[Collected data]

(** * Loan Processing API: customer-id allocation, record creation and
      customer summary (src/main.py)

    The endpoints of [main.py] are embedded as functions over an explicit
    model of the SQLAlchemy session they receive.  Python values are
    modelled as follows:

    - [str] as [string]: a sequence of characters, each numbered by its
      code point, for the code points 0 to 255 (ASCII and the Latin-1
      supplement).  Lengths, slices and the [_] of [LIKE] count one
      character per element and comparisons go by code point.  A [str]
      with a character above U+00FF has no counterpart here, and
      [ascii_names] and [ascii_identifiers] confine a statement to
      stores whose text is ASCII;
    - [int] as [Z];
    - [float] as [spec_float] at binary64 ([prec = 53], [emax = 1024]),
      including signed zeros, infinities and NaN;
    - [date] as a year/month/day record ordered chronologically;
    - exceptions as values of [exn], threaded by a state-and-error monad
      in which the session survives a raised exception.

    The store is modelled by its committed tables, kept in store order,
    and by the rows a session has added but not committed.  Queries read
    the committed tables: equality filters compare strings exactly,
    [order_by] on a string column compares by character code, and
    [first()] takes the first row of the result.  Every write ([add],
    [commit], [refresh]) succeeds or raises as the environment of the
    request decides; a commit makes all pending rows visible at once. *)

From Stdlib Require Import ZArith List String Ascii Bool Lia QArith Qabs Lqa.
From Stdlib Require Import Permutation.
From Stdlib Require Import SpecFloat.
Import ListNotations.

Local Open Scope Z_scope.

(** ** Exceptions *)

Inductive exn : Type :=
| ValueError                                   (* int("x"), int(nan) *)
| OverflowError                                (* int(inf) *)
| AttributeError                               (* None.isoformat() *)
| SQLAlchemyError (msg : string)               (* a failed store write *)
| HTTPException (status_code : Z) (detail : string).

(** ** Python built-ins used by the endpoints *)

Module Py.

(** Characters that [int()] strips as surrounding white space: tab, line
    feed, vertical tab, form feed, carriage return and space, and among
    the characters from 128 to 255 the next-line control U+0085 and the
    no-break space U+00A0.  The separators 28 to 31 are not stripped:
    [int] of a string that starts with one of them raises. *)
Definition is_space (c : ascii) : bool :=
  let n := N_of_ascii c in
  (((9 <=? n) && (n <=? 13)) || (n =? 32) || (n =? 133) || (n =? 160))%N.

Definition is_digit (c : ascii) : bool :=
  let n := N_of_ascii c in ((48 <=? n) && (n <=? 57))%N.

Definition digit_val (c : ascii) : Z := Z.of_N (N_of_ascii c) - 48.

Definition digit_char (d : Z) : ascii := ascii_of_N (Z.to_N (d + 48)).

Fixpoint lstrip (l : list ascii) : list ascii :=
  match l with
  | c :: r => if is_space c then lstrip r else l
  | [] => []
  end.

Definition strip (l : list ascii) : list ascii :=
  rev (lstrip (rev (lstrip l))).

(** Decimal digits with single underscores allowed between digits.
    [need_digit] holds at the start and right after an underscore. *)
Fixpoint digits_value (acc : Z) (need_digit : bool) (l : list ascii)
  : option Z :=
  match l with
  | [] => if need_digit then None else Some acc
  | c :: r =>
      if is_digit c then digits_value (10 * acc + digit_val c) false r
      else if (c =? "_")%char
           then if need_digit then None else digits_value acc true r
           else None
  end.

(** [int(s)] for a string [s], base 10: white space is stripped on both
    sides, one sign may come first, and the rest is decimal digits with
    single underscores between them.  Below U+0100 the only decimal
    digits are ["0"] to ["9"]. *)
Definition int_of_str (s : string) : exn + Z :=
  let l := strip (list_ascii_of_string s) in
  let r :=
    match l with
    | c :: t =>
        if (c =? "-")%char then option_map Z.opp (digits_value 0 true t)
        else if (c =? "+")%char then digits_value 0 true t
        else digits_value 0 true l
    | [] => None
    end in
  match r with
  | Some z => inr z
  | None => inl ValueError
  end.

(** [s[n:]]: the string without its first [n] characters. *)
Fixpoint slice_from (n : nat) (s : string) : string :=
  match n, s with
  | O, _ => s
  | S n', String _ r => slice_from n' r
  | S _, EmptyString => EmptyString
  end.

(** Decimal digits of a non-negative integer, most significant first.
    The fuel is the bit length, which bounds the number of digits. *)
Fixpoint dec_digits_aux (fuel : nat) (n : Z) (acc : list ascii)
  : list ascii :=
  match fuel with
  | O => acc
  | S f =>
      let acc' := digit_char (n mod 10) :: acc in
      if n / 10 =? 0 then acc' else dec_digits_aux f (n / 10) acc'
  end.

Definition dec_digits (n : Z) : list ascii :=
  dec_digits_aux (S (Z.to_nat (Z.log2 n))) n [].

(** [format(n, "0{w}d")]: sign-aware zero padding to width [w]. *)
Definition format_0d (w : nat) (n : Z) : string :=
  let sign := if n <? 0 then ["-"%char] else [] in
  let ds := dec_digits (Z.abs n) in
  string_of_list_ascii
    (sign ++ repeat "0"%char (w - List.length sign - List.length ds)
          ++ ds)%list.

(** [str(n)] for an integer. *)
Definition str_of_int (n : Z) : string := format_0d 0 n.

(** [x or y] for an optional value whose present values are truthy. *)
Definition or_else {A} (x : option A) (y : A) : A :=
  match x with Some a => a | None => y end.

(** [x or 0] for an optional integer: [None] and [0] are both falsy. *)
Definition or_zero (x : option Z) : Z :=
  match x with Some n => n | None => 0 end.

(** Truthiness of an optional number. *)
Definition truthy (x : option Z) : bool :=
  match x with Some n => negb (n =? 0) | None => false end.

(** [a // b] is floor division. *)
Definition floordiv (a b : Z) : Z := a / b.

(** *** Floats *)

Definition float := spec_float.

Definition prec : Z := 53.
Definition emax : Z := 1024.

Definition is_float (x : float) : Prop := valid_binary prec emax x = true.

(** [int(x)] for a float [x]: truncation toward zero; infinities and
    NaN raise. *)
Definition int_of_float (x : float) : exn + Z :=
  match x with
  | S754_zero _ => inr 0
  | S754_infinity _ => inl OverflowError
  | S754_nan => inl ValueError
  | S754_finite s m e =>
      let a := match e with
               | Zneg k => Z.shiftr (Zpos m) (Zpos k)
               | _ => Z.shiftl (Zpos m) e
               end in
      inr (if s then - a else a)
  end.

(** [float(n)] for an integer [n]: the nearest binary64, ties to even.
    CPython raises [OverflowError] where this returns an infinity, that
    is from about [2^1024] in magnitude: no integer column of the store
    holds such a value, and [float(int(x))] of a float [x] is [x] or
    smaller in magnitude. *)
Definition float_of_int (n : Z) : float :=
  binary_normalize prec emax n 0 false.

(** The rational number denoted by a finite float (0 for the others). *)
Definition value (x : float) : Q :=
  match x with
  | S754_finite s m e =>
      let sm := if s then Zneg m else Zpos m in
      match e with
      | Zneg k => Qmake sm (2 ^ k)
      | _ => inject_Z (Z.shiftl sm e)
      end
  | _ => 0%Q
  end.

Definition is_finite (x : float) : bool :=
  match x with
  | S754_zero _ | S754_finite _ _ _ => true
  | _ => false
  end.

End Py.

(** ** Dates *)

Record date : Type := mkdate { year : Z; month : Z; day : Z }.

(** Chronological order, as compared by Python and by the store. *)
Definition date_leb (a b : date) : bool :=
  (year a <? year b)
  || ((year a =? year b)
      && ((month a <? month b)
          || ((month a =? month b) && (day a <=? day b)))).

(** [d.isoformat()] *)
Definition isoformat (d : date) : string :=
  (Py.format_0d 4 (year d) ++ "-" ++ Py.format_0d 2 (month d) ++ "-"
   ++ Py.format_0d 2 (day d))%string.


(** ** Stored records *)

(** Modelled from the spec: [models/database_models.py] is not part of the
    sources.  The columns are the ones [main.py] reads and writes; their
    types follow the data model (identifiers and labels are strings,
    monetary amounts are integer currency units, EMI, tenure and credit
    score are optional). *)
Module MasterCustomerData.
Record t : Type := mk {
  Customer_ID : string;
  Name : string;
  Fathers_Name : string;
  DOB : date;
  Age : Z;
  Gender : string;
  Marital_Status : string;
  Address : string;
  City : string;
  State : string;
  Pincode : Z;
  Mobile : Z;
  Alternate_Mobile : option Z;
  Email : string;
  Nationality : string;
  Customer_Since : option date
}.
End MasterCustomerData.
(** ** A lone symbol *)

(** C10. For every symbol [s] of the alphabet, [Decode] of the one-symbol
    sequence [[s]] returns no error and one byte, the code [decodeMap[s]];
    yet [Encode] never returns the count 1, so no encoding is one symbol
    long. *)
Theorem Decode_single_symbol encoder enc s :
  NewEncoding encoder = Ok enc -> Forall is_byte encoder -> In s encoder ->
  exists d,
    decodeMap enc !! Z.to_nat s = Some d /\
    (forall dst, (1 <= length dst)%nat ->
       Decode enc dst [s] = Ok (<[0%nat := d]> dst, 1%nat, None)) /\
    (forall src dst dst' n,
       Forall is_byte src -> Encode enc dst src = Ok (dst', n) -> n <> 1%nat).
Proof.
  intros Hnew Hb Hin. pose proof (NewEncoding_table_ok _ _ Hnew) as Ht.
  destruct (digit_in_alphabet _ _ s Hnew Hb Hin) as (d & Hd & Hrange).
  assert (Hs : is_byte s).
  { apply list_elem_of_In in Hin. eapply Forall_forall in Hb; eauto. }
  exists d. split; [exact Hd |]. split.
  - intros dst Hroom.
    assert (Hss : Forall is_byte [s]) by (constructor; [exact Hs | constructor]).
    rewrite Decode_run by assumption.
    cbn zeta. cbn [map]. unfold digit. rewrite Hd. cbn [from_option id].
    rewrite dec_out_single by exact Hrange. cbn [fst snd length].
    rewrite decide_True by lia.
    change (2 ^ 0) with 1. rewrite Z.mul_1_r, Z.add_0_l, Z.mod_small by lia.
    rewrite written_0_one by exact Hroom. reflexivity.
  - intros src dst dst' n Hsrc. rewrite Encode_run by assumption.
    destruct (decide _); [| discriminate].
    intros H. inversion H; subst. apply enc_digits_not_one. exact Hsrc.
Qed.

Lemma Decode_single_symbol_witness :
  exists d,
    decodeMap std !! Z.to_nat 66 = Some d /\
    (forall dst, (1 <= length dst)%nat ->
       Decode std dst [66] = Ok (<[0%nat := d]> dst, 1%nat, None)) /\
    (forall src dst dst' n,
       Forall is_byte src -> Encode std dst src = Ok (dst', n) -> n <> 1%nat).
Proof.
  apply (Decode_single_symbol encodeStd std 66).
  - vm_compute. reflexivity.
  - exact encodeStd_bytes.
  - vm_compute. right. left. reflexivity.
Defined.

(** ** Corrupt input *)

Lemma list_pair_ind {A : Type} (P : list A -> Prop) :
  P [] -> (forall a, P [a]) -> (forall a b l, P l -> P (a :: b :: l)) ->
  forall l, P l.
Proof.
  intros Hnil Hone Hstep l.
  assert (H : P l /\ forall a, P (a :: l)); [| exact (proj1 H)].
  induction l as [| b l [IH1 IH2]]; split; auto.
Qed.

Lemma even_prefix_cons2 {A : Type} (a b : A) l :
  take (2 * (length (a :: b :: l) / 2)) (a :: b :: l) =
  a :: b :: take (2 * (length l / 2)) l.
Proof.
  cbn [length]. replace (S (S (length l))) with (1 * 2 + length l)%nat by lia.
  rewrite Nat.div_add_l by lia.
  replace (2 * (1 + length l / 2))%nat with (S (S (2 * (length l / 2)))) by lia.
  reflexivity.
Qed.
(** * Retry policies ([src/01_retry.js]): model, primitives, combinators, dry run

    A shallow embedding of the retry-policy module and the proofs of the
    properties its specification states.

    Numbers.  The source computes on JavaScript numbers.  Delays are modelled
    as integers [Z] (negative delays included: the code does not reject them);
    [iterNumber] is modelled as a natural number [N], the counter of the data
    model, which starts at 0 in [startStatus] and only ever grows by one.
    [Math.max], [Math.min], [>=] and [+] are the exact integer operations,
    which is what they are on integer-valued doubles.  [undefined] as a delay
    is [None].

    The one operation of the module that leaves the integers is the product
    [delay * Math.pow(2, iterNumber)] of [exponentialBackoff]: from
    [iterNumber] 1024 on the power is [Infinity], and the product is
    [Infinity] or [NaN].  [exponentialBackoff_double] models that product on
    doubles, overflow included; the policy [exponentialBackoff], which the
    combinators compose, is the exact product, and the two agree wherever the
    double is finite ([exponentialBackoff_finite_agrees]). *)

From Stdlib Require Import ZArith NArith Lia.
From stdpp Require Import base option list.

Local Open Scope Z_scope.

(** ** The model *)

Record RetryStatus : Type := mkStatus {
  iterNumber : N;
  previousDelay : option Z
}.

(** A policy is a function of the status; [None] is [undefined]: stop. *)
Definition RetryPolicy : Type := RetryStatus -> option Z.

Definition startStatus : RetryStatus :=
  {| iterNumber := 0; previousDelay := None |}.

(** ** Primitives *)

Definition constantDelay (delay : Z) : RetryPolicy :=
  fun _ => Some delay.

Definition limitRetries (i : Z) : RetryPolicy :=
  fun status =>
    if (Z.of_N (iterNumber status) >=? i) then None else Some 0.
(** ** What an installation leaves *)

Section Unzipped.
Import Path.
Context (env : Env).


End Unzipped.


(** ** A run that installs the tool *)

Section Installs.
Import Path.
Context (env : Env).

Lemma quiet_calm : quiet calm.
Proof. by intros e _ He Hr. Qed.

Lemma calm_not_Exec (evs : list Event) : Forall calm evs → Forall not_Exec evs.
Proof. intros H. eapply Forall_impl; [exact H|]. by intros e [He _]. Qed.

Lemma calm_not_SetResult (evs : list Event) :
  Forall calm evs → Forall not_SetResult evs.
Proof. intros H. eapply Forall_impl; [exact H|]. by intros e [_ He]. Qed.

Lemma tl_mkdirP_Ok (p : string) (w : World) :
  p ≠ "" → mkdir_error env p = None →
  tl_mkdirP env (Some p) w
  = (Ok tt, {| fs := fs w ++ ancestors p ++ [p]; variables := variables w;
               trace := trace w ++ [MkdirP p] |}).
Proof.
  intros Hp Hmk. destruct p as [|c s]; [done|].
  unfold tl_mkdirP, bind, emit. simpl. by rewrite Hmk.
Qed.

(** The preparation returns when the version is accepted and the two
    directories are determined and can be created. *)
Lemma preparation_Ok (w : World) (logDir exportDir : string) :
  isVersionFormatValid (requested_version env) = true →
  directory_input env w "logDirectory" = Some logDir → logDir ≠ "" →
  directory_input env w "exportDirectory" = Some exportDir → exportDir ≠ "" →
  (∀ p, mkdir_error env p = None) →
  ∃ prepared wp, preparation env w = (Ok prepared, wp).
Proof.
  intros Hvalid Hlog Hlogne Hexport Hexportne Hmk.
  unfold preparation, tl_getInput, tl_getPathInput, tl_getBoolInput.
  repeat (rewrite bind_ret_l; cbv beta).
  rewrite !bind_tl_getVariable.
  change (JsString.trim (if JsString.truthy _ then _ else _))
    with (requested_version env).
  rewrite Hvalid.
  rewrite (bind_Ok _ _ _ _ _ (directory_block_Ok env "logDirectory" w w logDir Hlog)).
  rewrite bind_console_log.
  match goal with
  | |- context [bind (tl_exist (Some logDir))
                  (λ found, bind (if negb found
                                  then bind (console_log ?msg) _ else _)
                              (λ _, ?rest)) ?W] =>
      destruct (ensure_directory env logDir msg rest W Hlogne (Hmk logDir))
        as (w1 & -> & _)
  end.
  rewrite (bind_Ok _ _ _ _ _
             (directory_block_Ok env "exportDirectory" w w1 exportDir Hexport)).
  rewrite bind_console_log.
  match goal with
  | |- context [bind (tl_exist (Some exportDir))
                  (λ found, bind (if negb found
                                  then bind (console_log ?msg) _ else _)
                              (λ _, ?rest)) ?W] =>
      destruct (ensure_directory env exportDir msg rest W Hexportne (Hmk exportDir))
        as (w2 & -> & _)
  end.
  rewrite tl_resolve_2, bind_ret_l.
  destruct (new_DependencyCheckOptionsBuilder_Ok env w2) as [builder Hb].
  rewrite (bind_Ok _ _ _ _ _ Hb), !bind_ret_l.
  by eexists _, _.
Qed.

EXERCISE DIRECTIONS >>
Lines with "optional": return each one from the data above.

FINISHED EXERCISE >>
(** [x or y] for an optional value whose present values are truthy. *)
(** [x or 0] for an optional integer: [None] and [0] are both falsy. *)
(** Truthiness of an optional number. *)
    score are optional). *)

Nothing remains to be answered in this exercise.